Patricia D'Alessandro
78 years old
Sacramento, CA
Poet, artist, photographer, life-long peace advocate, facilitator/Creative Writing Workshop for Wellspring Women's Center, published in literary journals & newspapers in Naples, Paris, Berlin, and across the USA. Poetry has been interpreted through dance in Berlin and Sacramento. California Writer's Award l976, Honorable Mention Allen Ginsberg Poetry Contest l994, Artist Embassy International Awards 1997, 2001 and 2002. Graduate with BS/Human Relations and Organizational Behavior, Honorable Mention for Portfolio Presentation
VILLANELLE FOR ALL OUR SONS
What no one admits, what no one wants to hear, is precisely that which has to be repeated all the more. Goethe
Incisions on black marble seal our bonds to veterans who fell in "syndrome's" way No war is worth the sacrifice of sons.
Our faces mirrored deep within fierce calm aesthetic shock to tethered pain convey incisions on black marble seal our bonds.
Lost voices beg to pound all guns to none "like sweet bells jangled, out of tune"* they play No war is worth the sacrifice of sons.
Admit the folly that was Vietnam and in warm Spirit's Light lift Death to Day Incisions on black marble seal our bonds.
Redeem the Peace for valor and beyond These names that wail for all to kneel and pray No war is worth the sacrifice of sons.
"Mere puffs of wind"** brave sons of Absalom abhor the past, how dare we look away Incisions on black marble seal our bonds No war is worth the sacrifice of sons.
Patricia D'Alessandro
Published in Call & Response, East Bootleg West, Sacramento, CA 1993 l. William Shakespeare 2. Psalm 144 - War Hymn
All My Sons & Daughters
Every time I travel south of San Francisco, and landscape's green evolves into a mountain of white crosses where trees and flowers used to bloom in colorful profusion, I visualize the homes that might have been for veterans of all the wars now homeless, and the memory disturbs my dulled complacency, thinking of the parents of all these young who died for causes no one understood except the Pentagon, who only went to war because they had to, so that now the litanies of wars seem inappropriate for we have buried heroes here and all are wasted to this earth beneath these rows of crosses, yet
simple flowers bloom in spite of everything
on this shroud of evergreen near the City of Saint Francis where voices scim the air through a silence no cadenza can completely camouflage rising from this landscape, where SPIRITUS GLADIUS rend their sacred songs
a cappella
doloroso. Patricia D'Alessandro Copyright 1995
Anti-War Notations
The voice of the poet in a time of war splinters through shrapnel harvested in wounds
Love for humanity is not a sin. Preparing for war is.

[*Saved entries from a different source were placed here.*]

(* ===== verification/Serde.v ===== *)
(** * JSON documents ([serde_json]) and files, as the tools use them

    [serde_json] is outside the repository: a document type has an encoder
    and a decoder ([Serde]) with the law that decoding what was encoded gives
    the value back ([SerdeLaws]); [to_vec] is [serde_json::to_vec] or
    [to_vec_pretty], whichever the code of that document calls. [Toy] has an instance for any countable
    type, which the witnesses use.

    Files are a finite map from paths to a mode and contents. Only the
    operations of the sources appear: creating a file that must not exist
    and reading one; an I/O failure of the disk itself is not modelled. *)

From stdpp Require Export gmap countable.
From S2P Require Export Crypto.

Local Open Scope Z_scope.

Class Serde (A : Type) : Type := {
  to_vec : A → list byte;
  from_slice : list byte → option A
}.

Class SerdeLaws (A : Type) `{Serde A} : Prop := {
  from_to_vec : ∀ a, from_slice (to_vec a) = Some a
}.

Module ToySerde.

Fixpoint pos_bytes (p : positive) : list byte :=
  match p with
  | xH => []
  | xO p => x00 :: pos_bytes p
  | xI p => x01 :: pos_bytes p
  end.

Fixpoint bytes_pos (l : list byte) : positive :=
  match l with
  | [] => xH
  | b :: l => if decide (b = x00) then xO (bytes_pos l) else xI (bytes_pos l)
  end.

Lemma bytes_pos_bytes p : bytes_pos (pos_bytes p) = p.
Proof. by induction p as [p IH|p IH|]; cbn; rewrite ?IH. Qed.

#[export] Instance toy_serde `{Countable A} : Serde A := {|
  to_vec a := pos_bytes (encode a);
  from_slice l := decode (bytes_pos l)
|}.

#[export] Instance toy_serde_laws `{Countable A} : SerdeLaws A.
Proof. split. intros a. cbn. by rewrite bytes_pos_bytes, decode_encode. Qed.

(** A compact encoding for a document given as a list of optional strings. *)
Fixpoint field_bytes (s : str) : list byte :=
  match s with [] => [x00] | b :: s => x01 :: b :: field_bytes s end.

Fixpoint take_field (l : list byte) : option (str * list byte) :=
  match l with
  | x00 :: r => Some ([], r)
  | x01 :: b :: r => match take_field r with Some (s, r') => Some (b :: s, r') | None => None end
  | _ => None
  end.

Fixpoint fields_bytes (l : list (option str)) : list byte :=
  match l with
  | [] => []
  | None :: l => x00 :: fields_bytes l
  | Some s :: l => x01 :: field_bytes s ++ fields_bytes l
  end.

Fixpoint take_fields (n : nat) (l : list byte) : option (list (option str)) :=
  match n, l with
  | O, [] => Some []
  | S n, x00 :: r => cons None <$> take_fields n r
  | S n, x01 :: r =>
      match take_field r with Some (s, r') => cons (Some s) <$> take_fields n r' | None => None end
  | _, _ => None
  end.

Lemma take_field_bytes s r : take_field (field_bytes s ++ r) = Some (s, r).
Proof. induction s as [|b s IH]; [done|]. cbn. by rewrite IH. Qed.

Lemma take_fields_bytes fs : take_fields (length fs) (fields_bytes fs) = Some fs.
Proof.
  induction fs as [|[s|] fs IH]; [done| |]; cbn; [rewrite take_field_bytes; cbn|]; by rewrite IH.
Qed.

(** A list of strings, one field after the other. *)
Definition many_bytes (l : list str) : list byte := mjoin (field_bytes <$> l).
Fixpoint take_many (fuel : nat) (l : list byte) : option (list str) :=
  match fuel, l with
  | _, [] => Some []
  | S fuel, _ => '(s, r) ← take_field l; cons s <$> take_many fuel r
  | O, _ => None
  end.
Lemma take_many_bytes l : ∀ fuel, (length l ≤ fuel)%nat → take_many fuel (many_bytes l) = Some l.
Proof.
  induction l as [|s l IH]; intros fuel Hf; [by destruct fuel|]. destruct fuel as [|fuel]; [cbn in Hf; lia|].
  change (many_bytes (s :: l)) with (field_bytes s ++ many_bytes l).
  assert (∃ b r, field_bytes s ++ many_bytes l = b :: r) as (b & r & E) by (destruct s; cbn; eauto).
  cbn [take_many]. rewrite E, <- E, take_field_bytes. cbn [mbind option_bind]. by rewrite IH by (cbn in Hf; lia).
Qed.
Definition many_back (l : list byte) : option (list str) := take_many (length l) l.
Lemma length_field_bytes s : length (field_bytes s) = (2 * length s + 1)%nat.
Proof. induction s; cbn [field_bytes length] in *; lia. Qed.
Lemma many_back_bytes l : many_back (many_bytes l) = Some l.
Proof.
  apply take_many_bytes. induction l as [|s l IH]; [done|]. change (many_bytes (s :: l)) with (field_bytes s ++ many_bytes l).
  rewrite length_app, length_field_bytes. cbn [length]. lia.
Qed.

Definition fields_serde {A} (n : nat) (to : A → list (option str)) (back : list (option str) → option A)
    : Serde A := {|
  to_vec a := fields_bytes (to a);
  from_slice l := fs ← take_fields n l; back fs
|}.

Lemma fields_serde_laws {A} n (to : A → list (option str)) back :
  (∀ a, length (to a) = n) → (∀ a, back (to a) = Some a) → SerdeLaws (H := fields_serde n to back) A.
Proof. intros Hn Ho. split. intros a. cbn. rewrite <-(Hn a), take_fields_bytes. cbn. apply Ho. Qed.

End ToySerde.

(** ** Files *)

Record File : Type := mkFile {
  f_mode : Z;
  f_bytes : list byte
}.
Notation Fs := (gmap str File).

Inductive FsError : Type :=
| AlreadyExists
| NotFound.

(** [OpenOptions::new().write(true).create_new(true).mode(mode)], then
    [write_all]: the mode is masked by the process's umask. *)
Definition create_new (umask : Z) (fs : Fs) (path : str) (bytes : list byte) (mode : Z)
    : result FsError Fs :=
  match fs !! path with
  | Some _ => Err AlreadyExists
  | None => Ok (<[path := mkFile (Z.land mode (Z.lnot umask)) bytes]> fs)
  end.

(** [fs::read], [fs::metadata]. *)
Definition read_file (fs : Fs) (path : str) : result FsError File :=
  ok_or (fs !! path) NotFound.

Lemma create_new_read umask fs path bytes mode fs' :
  create_new umask fs path bytes mode = Ok fs' →
  fs !! path = None ∧ read_file fs' path = Ok (mkFile (Z.land mode (Z.lnot umask)) bytes) ∧
  ∀ p, p ≠ path → fs' !! p = fs !! p.
Proof.
  unfold create_new, read_file. destruct (fs !! path) eqn:Hp; [done|]. intros [= <-].
  split_and!; [done|by rewrite lookup_insert_eq|]. intros p Hne. by rewrite lookup_insert_ne.
Qed.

Death rattles in the throat of soldiers begging for peace and love.
The trunk of a tree tells a story of sadness laden with blood of warriors
Bleeding ankles in the oil fields of Iraq beg for bandages and transfusions. Patricia D'Alessandro 2003
November 11, 2003
Mothers of the fallen young, be brave and tell appalling stories of your dead whose cries still echo from their frozen bed on land and sea their voices clamor long for lives they forfeited were meant to live and not a life that Death commands they give.

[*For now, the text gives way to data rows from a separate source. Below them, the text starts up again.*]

Definition profiles (ps : list FangProfile) (peers : list PeerRecord) : result StateError () :=
  _ ← profile_document ps;
  if existsb (λ p, negb (existsb (λ peer, bool_decide (peer.(pr_name) = p.(fp_peer))) peers)) ps
  then Err Invalid else Ok ().

Definition active_entry (ps : list FangProfile) (seen : gset str) (n : str)
    : result StateError (gset str) :=
  let '(new_name, names') := set_insert n seen in
  if negb new_name || negb (existsb (λ p, bool_decide (p.(fp_name) = n)) ps)
  then Err Invalid else Ok names'.

Definition active (act : list str) (ps : list FangProfile) : result StateError () :=
  if (512 <? length act)%nat then Err Invalid
  else _ ← try_fold (active_entry ps) ∅ act; Ok ().

End StateValidation.

Module StateValidationSpec.
Import Pelt StateValidation.

(** ** Fingerprints *)

Lemma upper_hex_digit b : is_upper_hex b = true → ∃ x, upper_digit b = Some x.
Proof.
  unfold is_upper_hex, upper_digit. destruct (is_ascii_digit b); [by eexists|]. cbn.
  destruct (in_range 65 70 (byte_val b)); [by eexists|done].
Qed.

Lemma upper_hex02 b : forallb is_upper_hex (hex02 true b) = true.
Proof.
  destruct (hex02_upper b) as (a & c & -> & Ha%upper_digit_Some & Hc%upper_digit_Some). cbn.
  destruct Ha as (_ & _ & ->), Hc as (_ & _ & ->). done.
Qed.

Lemma hex02_no_dash b : x2d ∉ hex02 true b.
Proof.
  intros Hin. pose proof (upper_hex02 b) as Hb. rewrite forallb_forall in Hb.
  apply list_elem_of_In, Hb in Hin. done.
Qed.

When will their agony be registered as wrong? Defy those forces who refuse to see that Death is not a trade for Liberty for Death's demands are now a mockery.
The future lies within the hearts of all who view the Light through Peace's protocol -
". . . the time has come the walrus said to speak of many things of lies and games and ravages of presidents and kings."
We all are mothers of our fallen young and first to ask why we must never tell of wasted youth whose cries still rise from land and sea and clamor long -
"Each human's life is sacred, meant to live and not a number war records ad lib".
The world, now spinning fast toward entropy, Demands a time for tea and empathy.